Categories: Culture Innovation Discussion Financial Services New Products, Services, and Business Models Innovation Community Ideas
OK, I can’t hide this. This article is the 2.0 to the last one I wrote called What if the Insurance Industry Worked on Tips? While that idea was inspired by a Friday night with an industry colleague who had designs on reinventing the compensation system for insurance agents, we still had the rest of the weekend to figure out what the next generation of product would potentially look like.
And then it hit us—airlines, credit cards, retailers, etc., work on this “point” thing that has everyone figuring out whom they want to be loyal to, so they get points to either buy more, or use as a currency for other things they want.
As they say at Guinness…“brilliant.” But we were drinking something else.
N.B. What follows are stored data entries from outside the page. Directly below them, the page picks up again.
(** * Blog export converters: the Markdown pipeline of [blogger_converter.py]
      and the image-path rewriter of
      [tumblr_export_html_to_markdown_converter.py].

    Python [str] values are sequences of Unicode code points; they are
    modelled as lists of [N].  The regular expressions of the scripts are
    run by a backtracking matcher with the priorities of Python's [re]
    (greedy and lazy repetition, optional groups, capture groups), and
    [re.sub] / [re.findall] scan the subject from left to right for
    non-overlapping matches. *)

From Stdlib Require Import NArith Ascii String Decimal DecimalNat.
From stdpp Require Import base option list gmap.

Local Open Scope N_scope.
Local Open Scope list_scope.

(** ** Text *)

Abbreviation str := (list N).

(** The code point of an ASCII character and of an ASCII literal. *)
Definition ch (a : ascii) : N := N_of_ascii a.
Definition u (s : string) : str := map N_of_ascii (list_ascii_of_string s).
#[global] Arguments ch : simpl never.
#[global] Arguments u : simpl never.

(** [U+0022], the double quote. *)
Definition dq : N := 34.
(** [U+000A], the line feed written ['\n'] in the scripts. *)
Definition nl : N := 10.

(** [str.isspace] on one code point, which is also what [\s] matches in a
    [str] pattern and what [str.strip()] removes: the complete list of the
    Unicode database. *)
Definition isspace (c : N) : bool :=
  ((9 <=? c) && (c <=? 13)) || ((28 <=? c) && (c <=? 32))
  || (c =? 133) || (c =? 160) || (c =? 5760)
  || ((8192 <=? c) && (c <=? 8202))
  || (c =? 8232) || (c =? 8233) || (c =? 8239) || (c =? 8287) || (c =? 12288).

Definition is_ascii (c : N) : bool := c <? 128.

Definition ascii_upper (c : N) : bool := (65 <=? c) && (c <=? 90).
Definition ascii_lower (c : N) : bool := (97 <=? c) && (c <=? 122).
Definition ascii_digit (c : N) : bool := (48 <=? c) && (c <=? 57).

(** The class [[A-Za-z0-9_]]. *)
Definition ascii_word (c : N) : bool :=
  ascii_upper c || ascii_lower c || ascii_digit c || (c =? 95).

Definition ascii_tolower (c : N) : N := if ascii_upper c then c + 32 else c.

(** [s.startswith(p)] and the test [p in s]. *)
Fixpoint startswith (p s : str) : bool :=
  match p, s with
  | [], _ => true
  | a :: p', b :: s' => (a =? b) && startswith p' s'
  | _ :: _, [] => false
  end.

Fixpoint contains (p s : str) : bool :=
  startswith p s || match s with [] => false | _ :: t => contains p t end.

Definition endswith (p s : str) : bool := startswith (reverse p) (reverse s).

(** [sep.join(parts)]. *)
Fixpoint join (sep : str) (parts : list str) : str :=
  match parts with
  | [] => []
  | [x] => x
  | x :: rest => x ++ sep ++ join sep rest
  end.

(** [s.lstrip(chars)], [s.rstrip(chars)] and [s.strip(chars)], with the set
    of characters given as a predicate. *)
Fixpoint lstrip_by (p : N -> bool) (s : str) : str :=
  match s with
  | c :: t => if p c then lstrip_by p t else s
  | [] => []
  end.

Definition rstrip_by (p : N -> bool) (s : str) : str :=
  reverse (lstrip_by p (reverse s)).

Definition strip_by (p : N -> bool) (s : str) : str :=
  rstrip_by p (lstrip_by p s).

(** [s.strip()]: whitespace at both ends. *)
Definition strip (s : str) : str := strip_by isspace s.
How the heck does that apply to insurance?
Well think about this.
Suppose, just suppose, that individuals, particularly those who don’t think they can afford much insurance, whether it be health, life, auto, home, etc., etc., funneled their “points” into an insurance “fund.” And then they paid whatever they could on top of it. I don’t know…$10, $20 a week? And then they were able to dip into that pool for “claims” at a benefit rate that was commensurate with the amount they paid, and the amount it is worth as converted to the risk. More on this in a minute.
So if you break it down, points have a value that is fairly easy to calculate, like around $1 per 100 points, but nobody really bothers to do that. Why should they? They have these charts and apps that help them determine how many points they need for a free plane ticket, a hotel stay or a shiny Movado watch. (BTW, don’t go for the Movado watch. You will end up paying full price for that; you may as well use your regular money instead.)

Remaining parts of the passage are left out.